Did we get it wrong predicting $JUP's rise to $1? It seems so at a glance, yet not entirely. Our initial understanding didn't fully capture the novel launch mechanics at play. The demand was clear, with $125m driving $JUP to $0.7. Normally, such a launch would have seen the price targets met.
However, the outcome was different due to JupiterExchange's pricing strategy. By setting explicit DLMM price parameters, it inadvertently capped trader enthusiasm at $0.7. This level marked the end of DLMM liquidity, theoretically allowing for significant price exploration.
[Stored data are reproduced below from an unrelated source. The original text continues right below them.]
Lemma cancel_ok s : net_ok s -> exists b s', net_dns_cancel s = Some (b, s') /\ net_ok s'.
Proof.
  intros Hs. unfold net_dns_cancel. destruct (negb _); [by exists false, s|].
  assert (Hq : exists q, pending_is_query s = Some q).
  { unfold pending_is_query. cbv zeta. destruct (_ || _); [by exists false|]. destruct (ok_pending _ Hs) as [P1 P2 _ _ _ _].
    net_consts. destruct (read_u16_be_Some (pending_payload (pending_ipv4 s)) 0 P2 ltac:(lia) ltac:(lia)) as (a & -> & _).
    destruct (read_u16_be_Some (pending_payload (pending_ipv4 s)) 2 P2 ltac:(lia) ltac:(lia)) as (b & -> & _).
    destruct (read_u16_be_Some (pending_payload (pending_ipv4 s)) 8 P2 ltac:(lia) ltac:(lia)) as (c & -> & _).
    rewrite !some_bind. eauto. }
  destruct Hq as [q ->]. rewrite some_bind. eexists _, _. split; [done|]. apply ok_set_dns; [|apply zero_dns_ok].
  destruct q; [|done]. apply ok_set_pending; [done|].
  constructor; net_simpl; try done. apply bytes_ok_zeros.
Qed.

Lemma snapshot_safe now capacity l :
  Forall (fun e => name_ok (cache_name e)) l -> is_Some (snapshot_loop now capacity l).
Proof.
  intros Hl. revert capacity. induction Hl as [|e l He Hl IH]; intros [|capacity]; cbn [snapshot_loop]; try done.
  destruct (cache_live now e); [|by apply IH]. unfold snapshot_entry.
  destruct (name_cstr _ He) as [Hcs _]. destruct (copy_text_safe (cache_name e) Hcs (name_bytes _ He)) as (n & -> & _).
  rewrite !some_bind. destruct (IH capacity) as [x ->]. by rewrite some_bind.
Qed.

Lemma expire_ok s : net_ok s -> net_ok (dns_cache_expire s).
Proof. intros Hs. eapply ok_forget; [done|by rewrite forget_expire|]. apply cache_expire_ok, Hs. Qed.

Section run.
  Context {W : Type} (E : net_env W) (HE : env_ok E).

Lemma dns_send_keeps : keeps (dns_send_query E) anything.
Proof.
  unfold dns_send_query. apply keeps_gets. intros s Hs.
  eapply keeps_parse; [by apply query_message_safe, Hs|]. intros [q|] Hq; [|by apply keeps_ret].
  destruct (Hq _ eq_refl) as [Hb _]. eapply net_keeps_bind; [by apply udp_send_keeps|]. intros r _.
  assert (Hd : forall g s, net_ok s -> (forall c, dns_ok c -> dns_ok (g c)) -> net_ok (upd_dns g s)).
  { intros g s' Hs' Hg. apply ok_set_dns; [done|]. apply Hg, Hs'. }
  eapply net_keeps_bind; [apply (keeps_mods _ anything); [|done]|].
  { intros s' Hs'. apply Hd; [done|]. intros c []. by constructor. }
  intros _ _. eapply net_keeps_bind; [apply (keeps_mods _ anything); [|done]|intros; by apply keeps_ret].
  intros s' Hs'. apply Hd; [done|]. intros c []. by constructor.
Qed.

Lemma start_query_keeps name id : name_ok name -> port_ok id -> keeps (start_query E name id) anything.
Proof.
  intros Hn Hid. unfold start_query. eapply net_keeps_bind; [apply (keeps_mods _ anything); [|done]|].
  { intros. by apply ok_set_misses. }
  intros _ _. apply keeps_gets. intros s Hs. destruct (_ || _); [by apply keeps_ret|]. cbv zeta.
  eapply net_keeps_bind; [apply (keeps_mods _ anything); [|done]|].
  { intros s' Hs'. apply ok_set_dns; [done|]. constructor; net_simpl; try done; [|apply port_u16].
    repeat match goal with |- port_ok (if ?b then _ else _) => destruct b end; try done. apply port_u16. }
  intros _ _. eapply net_keeps_bind; [apply dns_send_keeps|]. intros. by apply keeps_ret.
Qed.

Lemma from_cache_ok name i e s :
  net_ok s -> name_ok name -> dns_cache s !! i = Some e -> cache_valid e = true ->
  net_ok (answer_from_cache name i e (dns_cache_remaining_seconds (expires_ms e) (current_time_ms s)) s).
Proof.
  intros Hs Hn He Hv. unfold answer_from_cache. destruct (ok_cache _ Hs) as [C1 C2 C3 C4].
  destruct (Forall_lookup_1 _ _ _ _ C2 He) as (N1 & N2 & N3 & N4). pose proof (Forall_lookup_1 _ _ _ _ C3 He Hv) as Hu.
  apply ok_set_dns.
  - apply ok_set_cache; [by apply ok_set_hits|]. net_simpl. apply cache_insert_ok; net_simpl; try done.
    + apply Hs.
    + intros j b Hb Hvb Hnb. by eapply C4.
  - constructor; net_simpl; try done.
    + split; [done|]. apply remaining_seconds_range.
    + destruct (cache_negative e); [done|]. by intros _.
Qed.

Lemma dns_query_keeps name id : name_arg_ok name -> port_ok id -> keeps (net_dns_query E name id) anything.
Proof.
  intros Hn Hid. unfold net_dns_query. eapply keeps_parse; [by apply validate_safe|].
  intros [n|] Hr; [|by apply keeps_ret]. specialize (Hr _ eq_refl).
  eapply net_keeps_bind; [apply (keeps_mods _ anything); [|done]|]. { intros. by apply expire_ok. }
  intros _ _ st Hs. nwp_steps. destruct (dns_cache_find st.1 n) as [i|] eqn:Ef; cbn [mbind option_bind].
  2: { eapply nwp_mono; [by apply start_query_keeps|]. done. }
  destruct (cache_find_Some _ _ _ Ef) as (e & Ee & Hv & Heq). rewrite Ee. cbn [mbind option_bind]. cbv zeta.
  nwp_if Erem.
  - nwp_steps. split; [|done]. by apply from_cache_ok.
  - eapply nwp_mono; [by apply start_query_keeps|]. done.
Qed.

Lemma tick_dns_keeps : keeps (tick_dns E) anything.
Proof.
  unfold tick_dns. apply keeps_gets. intros s Hs. destruct (_ || _); [by apply keeps_ret|].
  destruct (_ <=? _); [apply keeps_mods; [|done]; intros; by apply set_result_ok|].
  eapply net_keeps_bind; [apply dns_send_keeps|]. intros. by apply keeps_ret.
Qed.

(** ** Received frames *)

Lemma echo_reply_safe packet c :
  bytes_ok packet -> 8 <= size packet ->
  exists r, echo_reply_packet packet c = Some r /\ bytes_ok r /\ size r = size packet.
Proof.
  intros Hb Hs. unfold echo_reply_packet.
  destruct (put_ok packet 0 [ICMP_ECHO_REPLY]) as (p1 & -> & B1 & S1);
    [done|by apply bytes_one|done|change (size [_]) with 1; lia|]. rewrite some_bind.
  destruct (put_ok p1 2 (write_u16_be c)) as (p2 & -> & B2 & S2);
    [done|apply write_u16_be_ok|done|change (size (write_u16_be _)) with 2; lia|]. exists p2. split_and!; try done. lia.
Qed.

Lemma icmp_keeps src dst packet :
  bytes_ok packet -> size packet <= 65535 -> keeps (receive_icmp E src dst packet) anything.
Proof.
  intros Hb Hs. unfold receive_icmp. destruct (_ <? _) eqn:Eg; [by apply keeps_ret|]. bdestr_hyps.
  eapply keeps_lift_bind; [by apply internet_checksum_spec|]. destruct (negb _); [by apply keeps_ret|].
  destruct (rd_ok packet 0 Hb ltac:(lia)) as (ty & Ety & _). destruct (rd_ok packet 1 Hb ltac:(lia)) as (co & Eco & _).
  destruct (read_u16_be_Some packet 4 Hb ltac:(lia) ltac:(lia)) as (i & Ei & _).
  destruct (read_u16_be_Some packet 6 Hb ltac:(lia) ltac:(lia)) as (n & En & _).
  eapply keeps_lift_bind; [exact Ety|]. eapply keeps_lift_bind; [exact Eco|]. eapply keeps_lift_bind; [exact Ei|].
  eapply keeps_lift_bind; [exact En|]. apply keeps_gets. intros s Hs'.
  destruct ((ty =? ICMP_ECHO_REQUEST) && _ && _ && _).
  { destruct (echo_reply_safe packet 0 Hb ltac:(lia)) as (z & Ez & Bz & Sz). eapply keeps_lift_bind; [exact Ez|].
    eapply keeps_lift_bind; [apply internet_checksum_spec; [done|lia]|].
    destruct (echo_reply_safe packet (65535 - ones (word_sum z)) Hb ltac:(lia)) as (r & Er & Br & Sr).
    eapply keeps_lift_bind; [exact Er|]. eapply net_keeps_bind; [apply (keeps_mods _ anything); [|done]|].
    { intros. by apply count_ok. }
    intros _ _. eapply net_keeps_bind; [by apply ipv4_send_keeps|]. intros. by apply keeps_ret. }
  destruct (_ && _ && _ && _ && _ && _); [|by apply keeps_ret].
  eapply net_keeps_bind; [apply (keeps_mods _ anything); [|done]|].
  { intros s' Hs2. unfold record_echo_reply. cbv zeta. apply ok_set_echo; [by apply ok_set_reply|]. apply Hs2. }
  intros _ _. eapply net_keeps_bind; [apply (keeps_mods _ anything); [|done]|intros; by apply keeps_ret].
  intros. by apply count_ok.
Qed.

Lemma deliver_keeps d : bytes_ok (datagram_data d) -> keeps (deliver_udp E d) anything.
Proof.
  intros Hd. unfold deliver_udp. apply keeps_gets. intros s Hs.
  destruct (list_find _ _) as [[i [p [h|] c]]|]; try by apply keeps_ret.
  eapply net_keeps_bind; [apply (keeps_handler _ anything); [|done]|intros; by apply keeps_ret].
  intros st Hst. by apply (env_udp_ok E HE).
Qed.

Lemma udp_keeps src dst packet :
  bytes_ok packet -> size packet <= 65500 -> u32_ok src -> keeps (receive_udp E src dst packet) anything.
Proof.
  intros Hb Hs Hsrc. unfold receive_udp. destruct (_ <? _) eqn:Eg; [by apply keeps_ret|]. bdestr_hyps.
  destruct (read_u16_be_Some packet 0 Hb ltac:(lia) ltac:(lia)) as (sp & E0 & _).
  destruct (read_u16_be_Some packet 2 Hb ltac:(lia) ltac:(lia)) as (dp & E1 & _).
  destruct (read_u16_be_Some packet 4 Hb ltac:(lia) ltac:(lia)) as (n & E2 & _).
  eapply keeps_lift_bind; [exact E0|]. eapply keeps_lift_bind; [exact E1|]. eapply keeps_lift_bind; [exact E2|].
  destruct (_ || _) eqn:Eh; [by apply keeps_ret|]. bdestr_hyps.
  assert (Hv : exists v, udp_checksum_valid src dst packet = Some v).
  { unfold udp_checksum_valid. destruct (read_u16_be_Some packet 6 Hb ltac:(lia) ltac:(lia)) as (c & -> & _).
    rewrite some_bind. destruct (c =? 0); [by eexists|]. rewrite transport_checksum_spec by done. rewrite some_bind. by eexists. }
  destruct Hv as [v Ev]. eapply keeps_lift_bind; [exact Ev|]. destruct (negb v); [by apply keeps_ret|].
  destruct (sub_ok packet 8 (n - 8)) as (data & Ed & Bd & _); [done|lia|lia|lia|]. eapply keeps_lift_bind; [exact Ed|].
  eapply net_keeps_bind; [apply (keeps_mods _ anything); [|done]|]. { intros. by apply count_ok. }
  intros _ _. apply keeps_gets. intros s Hs'. destruct (_ && _); [by apply dhcp_receive_keeps|].
  destruct (_ && _); [|by apply deliver_keeps].
  destruct (dns_receive_ok src sp dp data s Hs' Bd) as (b & s' & Er & Hok). eapply keeps_lift_bind; [exact Er|].
  eapply net_keeps_bind; [apply (keeps_mods _ anything); done|]. intros. by apply keeps_ret.
Qed.

Lemma header_sizes_safe packet :
  bytes_ok packet -> parses (ipv4_header_sizes packet) (fun r => 20 <= r.1 <= r.2 /\ r.2 <= size packet).
Proof.
  intros Hb. unfold ipv4_header_sizes. parse_if. net_consts.
  destruct (rd_ok packet 0 Hb ltac:(lia)) as (v & -> & Hv). rewrite some_bind. cbv zeta.
  assert (Hh : 0 <= Z.land v 15 * 4 <= 60).
  { change 15 with (Z.ones 4). rewrite Z.land_ones by lia. pose proof (Z.mod_pos_bound v (2 ^ 4) ltac:(lia)). lia. }
  parse_if. destruct (read_u16_be_Some packet 2 Hb ltac:(lia) ltac:(lia)) as (total & -> & _).
  destruct (read_u16_be_Some packet 6 Hb ltac:(lia) ltac:(lia)) as (frag & -> & _).
  destruct (rd_ok packet 8 Hb ltac:(lia)) as (ttl & -> & _). rewrite !some_bind.
  destruct (sub_ok packet 0 (Z.land v 15 * 4)) as (h & -> & Bh & Sh); [done|lia|lia|lia|]. rewrite some_bind.
  rewrite internet_checksum_spec by (done || lia). rewrite some_bind. parse_if. apply parses_some. cbn [fst snd]. lia.
Qed.

Lemma ipv4_keeps m packet :
  mac_ok m -> bytes_ok packet -> size packet <= NET_ETHERNET_MTU -> keeps (receive_ipv4 E m packet) anything.
Proof.
  intros Hm Hb Hs. unfold receive_ipv4. eapply keeps_parse; [by apply header_sizes_safe|].
  intros [[hs ts]|] Hr; [|by apply keeps_ret]. destruct (Hr _ eq_refl) as [Hr1 Hr2]. cbn [fst snd] in *. clear Hr. net_consts.
  destruct (rd_ok packet 9 Hb ltac:(lia)) as (p & Ep & Hp).
  destruct (read_u32_be_Some packet 12 Hb ltac:(lia) ltac:(lia)) as (src & Esrc & Hsrc).
  destruct (read_u32_be_Some packet 16 Hb ltac:(lia) ltac:(lia)) as (dst & Edst & Hdst).
  eapply keeps_lift_bind; [exact Ep|]. eapply keeps_lift_bind; [exact Esrc|]. eapply keeps_lift_bind; [exact Edst|].
  apply keeps_gets. intros s Hs'.
  assert (Hl : exists l, ipv4_is_local s dst p hs ts packet = Some l).
  { unfold ipv4_is_local. cbv zeta. destruct (_ && _) eqn:Ec; [|by eexists]. bdestr_hyps.
    destruct (read_u16_be_Some packet (hs + 2) Hb ltac:(lia) ltac:(lia)) as (port & -> & _). by eexists. }
  destruct Hl as [l El]. eapply keeps_lift_bind; [exact El|]. destruct (negb l); [by apply keeps_ret|].
  eapply net_keeps_bind with (P := anything).
  { destruct (_ && _); [|by apply keeps_ret]. eapply net_keeps_bind; [apply (keeps_mods _ anything); [|done]|].
    { intros. by apply arp_learn_ok. }
    intros _ _. eapply net_keeps_bind; [apply flush_keeps|]. intros. by apply keeps_ret. }
  intros _ _. destruct (sub_ok packet hs (ts - hs)) as (payload & Epl & Bp & Sp); [done|lia|lia|lia|].
  eapply keeps_lift_bind; [exact Epl|]. eapply net_keeps_bind; [apply (keeps_mods _ anything); [|done]|]. { intros. by apply count_ok. }
  intros _ _. destruct (p =? 1); [apply icmp_keeps; (done || lia)|].
  destruct (p =? 17); [apply udp_keeps; (done || lia)|]. destruct (p =? 6); [|by apply keeps_ret].
  apply keeps_gets. intros s2 Hs2. destruct (tcp_handler s2) as [h|]; [|by apply keeps_ret].
  eapply net_keeps_bind; [apply (keeps_handler _ anything); [|done]|intros; by apply keeps_ret].
  intros st Hst. by apply (env_tcp_ok E HE).
Qed.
Significant trading took place off-exchange, notably on WhalesMarket, with HGEABC securing about 9 million tokens. JupiterExchange's abundant liquidity provision dampened any sharp price movements, favoring accumulators but not traders or volatility enthusiasts.
A hypothetical $1m USDC buy-in shows a stark difference in slippage between JUP (1.32%) and PYTH (32.7%), illustrating how, under normal circumstances, $125m could have significantly elevated JUP's post-launch price.
Key takeaways include:
- The launch strategy worked as intended, ensuring fairness and transparency in the token debut.
- With the upcoming removal of JupiterExchange's DLMM pools, the circulating supply will adjust, potentially boosting the token's value whether it stabilizes above $0.7 or drops below $0.4.

- Expect bullish announcements, possibly about staking, as JupiterExchange seeks to maximize its funding before the DLMM pool's withdrawal.
- The return of market volatility post-DLMM pool removal should attract traders back, increasing volume and possibly kickstarting a significant price rally.
I'm holding onto my airdropped shares, seeing potential ahead.